= ASSIGNED TASK =
Of all the entries below, retype only the lines from the one with "api0) (on_events m)." through the one with "#[local] Hint Resolve listener_end_from", exactly as they appear.

── EXTRACTED DATA ──

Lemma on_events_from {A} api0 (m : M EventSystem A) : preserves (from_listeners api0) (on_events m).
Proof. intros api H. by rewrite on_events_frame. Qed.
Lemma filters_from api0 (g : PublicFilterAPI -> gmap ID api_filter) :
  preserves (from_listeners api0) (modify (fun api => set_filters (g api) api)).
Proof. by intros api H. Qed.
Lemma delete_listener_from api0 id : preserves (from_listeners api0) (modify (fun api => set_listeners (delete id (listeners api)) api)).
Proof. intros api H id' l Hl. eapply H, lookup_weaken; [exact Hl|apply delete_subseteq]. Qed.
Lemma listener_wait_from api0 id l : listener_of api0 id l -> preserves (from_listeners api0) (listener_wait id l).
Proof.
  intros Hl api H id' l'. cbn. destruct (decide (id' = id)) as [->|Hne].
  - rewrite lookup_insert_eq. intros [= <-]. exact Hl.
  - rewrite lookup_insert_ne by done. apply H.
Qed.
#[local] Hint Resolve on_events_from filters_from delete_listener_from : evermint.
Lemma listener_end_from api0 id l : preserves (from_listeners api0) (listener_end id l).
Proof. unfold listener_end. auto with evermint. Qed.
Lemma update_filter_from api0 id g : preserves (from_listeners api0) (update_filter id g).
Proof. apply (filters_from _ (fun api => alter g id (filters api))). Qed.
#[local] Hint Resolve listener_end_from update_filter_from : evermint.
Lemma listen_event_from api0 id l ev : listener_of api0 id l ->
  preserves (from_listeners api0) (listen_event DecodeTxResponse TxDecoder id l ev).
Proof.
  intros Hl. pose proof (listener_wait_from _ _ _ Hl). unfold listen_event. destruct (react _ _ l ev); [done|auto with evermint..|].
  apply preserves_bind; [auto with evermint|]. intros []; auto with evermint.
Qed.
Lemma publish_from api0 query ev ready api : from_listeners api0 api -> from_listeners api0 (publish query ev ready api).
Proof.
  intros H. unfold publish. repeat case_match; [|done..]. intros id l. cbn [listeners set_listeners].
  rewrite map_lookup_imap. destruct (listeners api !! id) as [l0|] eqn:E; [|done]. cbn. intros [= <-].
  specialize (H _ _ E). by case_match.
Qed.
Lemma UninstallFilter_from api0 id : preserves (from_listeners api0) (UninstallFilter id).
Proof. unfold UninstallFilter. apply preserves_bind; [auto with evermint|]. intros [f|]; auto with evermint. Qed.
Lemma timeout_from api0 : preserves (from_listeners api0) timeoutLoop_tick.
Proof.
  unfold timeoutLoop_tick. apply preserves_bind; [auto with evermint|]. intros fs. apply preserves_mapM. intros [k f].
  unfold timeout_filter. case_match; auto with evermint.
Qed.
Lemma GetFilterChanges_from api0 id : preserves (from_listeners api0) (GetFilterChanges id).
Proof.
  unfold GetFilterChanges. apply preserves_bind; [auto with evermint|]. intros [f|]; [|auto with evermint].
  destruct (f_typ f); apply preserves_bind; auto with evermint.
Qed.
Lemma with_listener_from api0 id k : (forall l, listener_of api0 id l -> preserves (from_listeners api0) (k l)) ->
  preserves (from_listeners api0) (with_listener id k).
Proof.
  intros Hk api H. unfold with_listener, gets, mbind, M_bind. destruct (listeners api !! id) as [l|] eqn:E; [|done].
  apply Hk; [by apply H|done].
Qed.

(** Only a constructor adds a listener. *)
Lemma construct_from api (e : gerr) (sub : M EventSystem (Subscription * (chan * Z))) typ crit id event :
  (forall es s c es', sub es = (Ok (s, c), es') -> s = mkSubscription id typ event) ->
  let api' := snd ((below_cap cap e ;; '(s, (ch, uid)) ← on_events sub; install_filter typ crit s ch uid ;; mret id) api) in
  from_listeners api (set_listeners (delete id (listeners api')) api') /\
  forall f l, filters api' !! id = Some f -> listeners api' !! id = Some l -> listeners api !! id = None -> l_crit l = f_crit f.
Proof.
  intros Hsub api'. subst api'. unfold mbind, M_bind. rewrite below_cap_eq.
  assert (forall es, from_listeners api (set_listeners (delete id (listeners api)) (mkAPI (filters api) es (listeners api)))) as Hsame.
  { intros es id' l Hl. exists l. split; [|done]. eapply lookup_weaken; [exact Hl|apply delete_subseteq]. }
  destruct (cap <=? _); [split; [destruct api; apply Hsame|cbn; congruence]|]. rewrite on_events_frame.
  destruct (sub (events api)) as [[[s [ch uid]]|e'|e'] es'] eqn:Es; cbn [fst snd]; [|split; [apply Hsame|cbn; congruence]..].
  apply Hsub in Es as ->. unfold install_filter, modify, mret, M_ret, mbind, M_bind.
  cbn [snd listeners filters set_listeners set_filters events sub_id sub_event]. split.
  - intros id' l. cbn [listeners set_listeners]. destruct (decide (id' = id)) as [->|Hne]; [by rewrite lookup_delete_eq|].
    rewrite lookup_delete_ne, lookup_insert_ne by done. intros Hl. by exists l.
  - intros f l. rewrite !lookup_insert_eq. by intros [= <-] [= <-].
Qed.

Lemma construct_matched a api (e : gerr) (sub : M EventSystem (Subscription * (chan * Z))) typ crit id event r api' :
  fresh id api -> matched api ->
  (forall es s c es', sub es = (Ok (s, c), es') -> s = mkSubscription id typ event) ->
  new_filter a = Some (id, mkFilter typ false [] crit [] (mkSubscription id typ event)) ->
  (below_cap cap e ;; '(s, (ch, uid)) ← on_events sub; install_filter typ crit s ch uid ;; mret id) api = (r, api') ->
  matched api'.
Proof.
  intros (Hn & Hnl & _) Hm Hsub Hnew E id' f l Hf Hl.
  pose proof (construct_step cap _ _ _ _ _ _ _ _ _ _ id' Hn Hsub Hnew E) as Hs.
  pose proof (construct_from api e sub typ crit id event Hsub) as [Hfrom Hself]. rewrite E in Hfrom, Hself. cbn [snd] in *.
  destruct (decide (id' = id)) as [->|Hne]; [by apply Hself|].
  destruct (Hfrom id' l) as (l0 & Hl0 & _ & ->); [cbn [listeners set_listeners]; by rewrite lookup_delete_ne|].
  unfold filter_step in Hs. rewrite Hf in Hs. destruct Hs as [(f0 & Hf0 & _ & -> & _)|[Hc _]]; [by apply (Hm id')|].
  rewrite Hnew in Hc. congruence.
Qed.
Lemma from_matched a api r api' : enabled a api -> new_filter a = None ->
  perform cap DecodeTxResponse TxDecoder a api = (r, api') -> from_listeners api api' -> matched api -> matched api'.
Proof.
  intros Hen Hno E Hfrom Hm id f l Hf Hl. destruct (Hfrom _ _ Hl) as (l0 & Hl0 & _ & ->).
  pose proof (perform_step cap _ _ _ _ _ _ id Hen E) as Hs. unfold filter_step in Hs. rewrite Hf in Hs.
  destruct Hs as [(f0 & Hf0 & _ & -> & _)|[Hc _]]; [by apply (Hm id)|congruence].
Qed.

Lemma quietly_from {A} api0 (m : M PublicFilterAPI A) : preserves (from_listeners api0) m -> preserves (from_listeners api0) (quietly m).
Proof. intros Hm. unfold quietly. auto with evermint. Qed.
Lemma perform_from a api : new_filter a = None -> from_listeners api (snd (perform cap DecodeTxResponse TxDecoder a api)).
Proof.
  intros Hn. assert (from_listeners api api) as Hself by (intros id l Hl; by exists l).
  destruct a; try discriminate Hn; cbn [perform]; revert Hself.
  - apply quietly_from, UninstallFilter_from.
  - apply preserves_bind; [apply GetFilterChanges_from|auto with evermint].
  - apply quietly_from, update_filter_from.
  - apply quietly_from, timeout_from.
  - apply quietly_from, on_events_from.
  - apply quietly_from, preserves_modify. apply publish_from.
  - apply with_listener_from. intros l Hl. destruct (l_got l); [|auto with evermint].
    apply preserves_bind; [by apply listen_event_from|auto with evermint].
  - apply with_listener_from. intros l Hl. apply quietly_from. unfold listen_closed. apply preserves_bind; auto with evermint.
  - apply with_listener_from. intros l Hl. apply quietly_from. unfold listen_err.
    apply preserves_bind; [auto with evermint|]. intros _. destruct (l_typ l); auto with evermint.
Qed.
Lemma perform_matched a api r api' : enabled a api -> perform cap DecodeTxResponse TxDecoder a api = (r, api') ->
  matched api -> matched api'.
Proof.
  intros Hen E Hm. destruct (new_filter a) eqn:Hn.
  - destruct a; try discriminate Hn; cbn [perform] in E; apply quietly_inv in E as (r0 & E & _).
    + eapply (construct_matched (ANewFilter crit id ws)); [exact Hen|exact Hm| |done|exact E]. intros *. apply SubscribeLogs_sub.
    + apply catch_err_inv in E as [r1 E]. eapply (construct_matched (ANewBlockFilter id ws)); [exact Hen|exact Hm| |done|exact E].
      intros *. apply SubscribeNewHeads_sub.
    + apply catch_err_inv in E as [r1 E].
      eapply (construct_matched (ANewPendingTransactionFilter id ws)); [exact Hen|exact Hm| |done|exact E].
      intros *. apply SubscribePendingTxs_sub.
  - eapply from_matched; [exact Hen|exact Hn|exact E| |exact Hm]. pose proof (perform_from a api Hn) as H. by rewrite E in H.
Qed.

───
── EXTRACTED DATA ──

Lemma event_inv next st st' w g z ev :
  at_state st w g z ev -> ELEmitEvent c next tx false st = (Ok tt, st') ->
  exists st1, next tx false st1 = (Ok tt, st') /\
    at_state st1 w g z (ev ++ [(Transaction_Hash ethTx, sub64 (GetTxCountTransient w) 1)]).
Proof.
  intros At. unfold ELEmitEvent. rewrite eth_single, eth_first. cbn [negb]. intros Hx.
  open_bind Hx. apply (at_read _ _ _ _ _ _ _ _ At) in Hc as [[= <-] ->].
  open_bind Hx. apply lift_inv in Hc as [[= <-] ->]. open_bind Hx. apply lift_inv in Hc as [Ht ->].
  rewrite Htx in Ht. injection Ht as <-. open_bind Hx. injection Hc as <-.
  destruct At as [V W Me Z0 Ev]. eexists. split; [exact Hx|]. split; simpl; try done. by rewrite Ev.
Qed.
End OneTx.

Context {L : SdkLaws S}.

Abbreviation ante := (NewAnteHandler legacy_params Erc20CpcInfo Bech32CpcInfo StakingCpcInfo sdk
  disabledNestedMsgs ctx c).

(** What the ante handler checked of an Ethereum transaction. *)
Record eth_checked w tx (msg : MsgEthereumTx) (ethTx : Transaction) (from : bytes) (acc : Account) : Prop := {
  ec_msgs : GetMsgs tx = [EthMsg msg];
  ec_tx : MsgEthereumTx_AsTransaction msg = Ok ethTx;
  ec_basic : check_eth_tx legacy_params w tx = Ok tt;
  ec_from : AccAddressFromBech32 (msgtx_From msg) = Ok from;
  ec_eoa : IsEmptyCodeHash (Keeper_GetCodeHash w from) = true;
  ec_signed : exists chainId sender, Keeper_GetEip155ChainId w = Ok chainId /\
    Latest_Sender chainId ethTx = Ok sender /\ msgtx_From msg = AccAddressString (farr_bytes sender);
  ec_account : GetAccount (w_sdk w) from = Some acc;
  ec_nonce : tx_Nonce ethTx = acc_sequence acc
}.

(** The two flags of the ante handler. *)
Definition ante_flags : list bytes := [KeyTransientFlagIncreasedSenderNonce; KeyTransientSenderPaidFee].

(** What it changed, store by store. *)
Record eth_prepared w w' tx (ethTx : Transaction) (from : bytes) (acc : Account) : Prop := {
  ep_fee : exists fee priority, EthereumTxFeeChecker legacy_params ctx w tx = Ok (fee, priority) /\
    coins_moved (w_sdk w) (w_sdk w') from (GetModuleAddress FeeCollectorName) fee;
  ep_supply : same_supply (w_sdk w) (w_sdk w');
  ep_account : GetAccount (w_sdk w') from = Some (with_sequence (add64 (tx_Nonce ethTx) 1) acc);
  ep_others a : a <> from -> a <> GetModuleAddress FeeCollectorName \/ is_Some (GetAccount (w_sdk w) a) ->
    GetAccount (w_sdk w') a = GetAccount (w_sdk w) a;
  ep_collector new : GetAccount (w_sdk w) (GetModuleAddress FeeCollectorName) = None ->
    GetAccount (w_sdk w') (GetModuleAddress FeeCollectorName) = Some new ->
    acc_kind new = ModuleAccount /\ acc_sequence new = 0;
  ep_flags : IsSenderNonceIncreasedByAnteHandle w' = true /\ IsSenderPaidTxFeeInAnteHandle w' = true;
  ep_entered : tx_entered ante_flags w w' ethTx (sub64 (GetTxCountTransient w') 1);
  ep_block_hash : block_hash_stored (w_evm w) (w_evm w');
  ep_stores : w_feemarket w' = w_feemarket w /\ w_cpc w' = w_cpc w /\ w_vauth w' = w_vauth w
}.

───

= ANSWER TO THIS EXERCISE =
Lemma on_events_from {A} api0 (m : M EventSystem A) : preserves (from_listeners api0) (on_events m).
Proof. intros api H. by rewrite on_events_frame. Qed.
Lemma filters_from api0 (g : PublicFilterAPI -> gmap ID api_filter) :
  preserves (from_listeners api0) (modify (fun api => set_filters (g api) api)).
Proof. by intros api H. Qed.
Lemma delete_listener_from api0 id : preserves (from_listeners api0) (modify (fun api => set_listeners (delete id (listeners api)) api)).
Proof. intros api H id' l Hl. eapply H, lookup_weaken; [exact Hl|apply delete_subseteq]. Qed.
Lemma listener_wait_from api0 id l : listener_of api0 id l -> preserves (from_listeners api0) (listener_wait id l).
Proof.
  intros Hl api H id' l'. cbn. destruct (decide (id' = id)) as [->|Hne].
  - rewrite lookup_insert_eq. intros [= <-]. exact Hl.
  - rewrite lookup_insert_ne by done. apply H.
Qed.
#[local] Hint Resolve on_events_from filters_from delete_listener_from : evermint.
Lemma listener_end_from api0 id l : preserves (from_listeners api0) (listener_end id l).
Proof. unfold listener_end. auto with evermint. Qed.
Lemma update_filter_from api0 id g : preserves (from_listeners api0) (update_filter id g).
Proof. apply (filters_from _ (fun api => alter g id (filters api))). Qed.
#[local] Hint Resolve listener_end_from update_filter_from : evermint.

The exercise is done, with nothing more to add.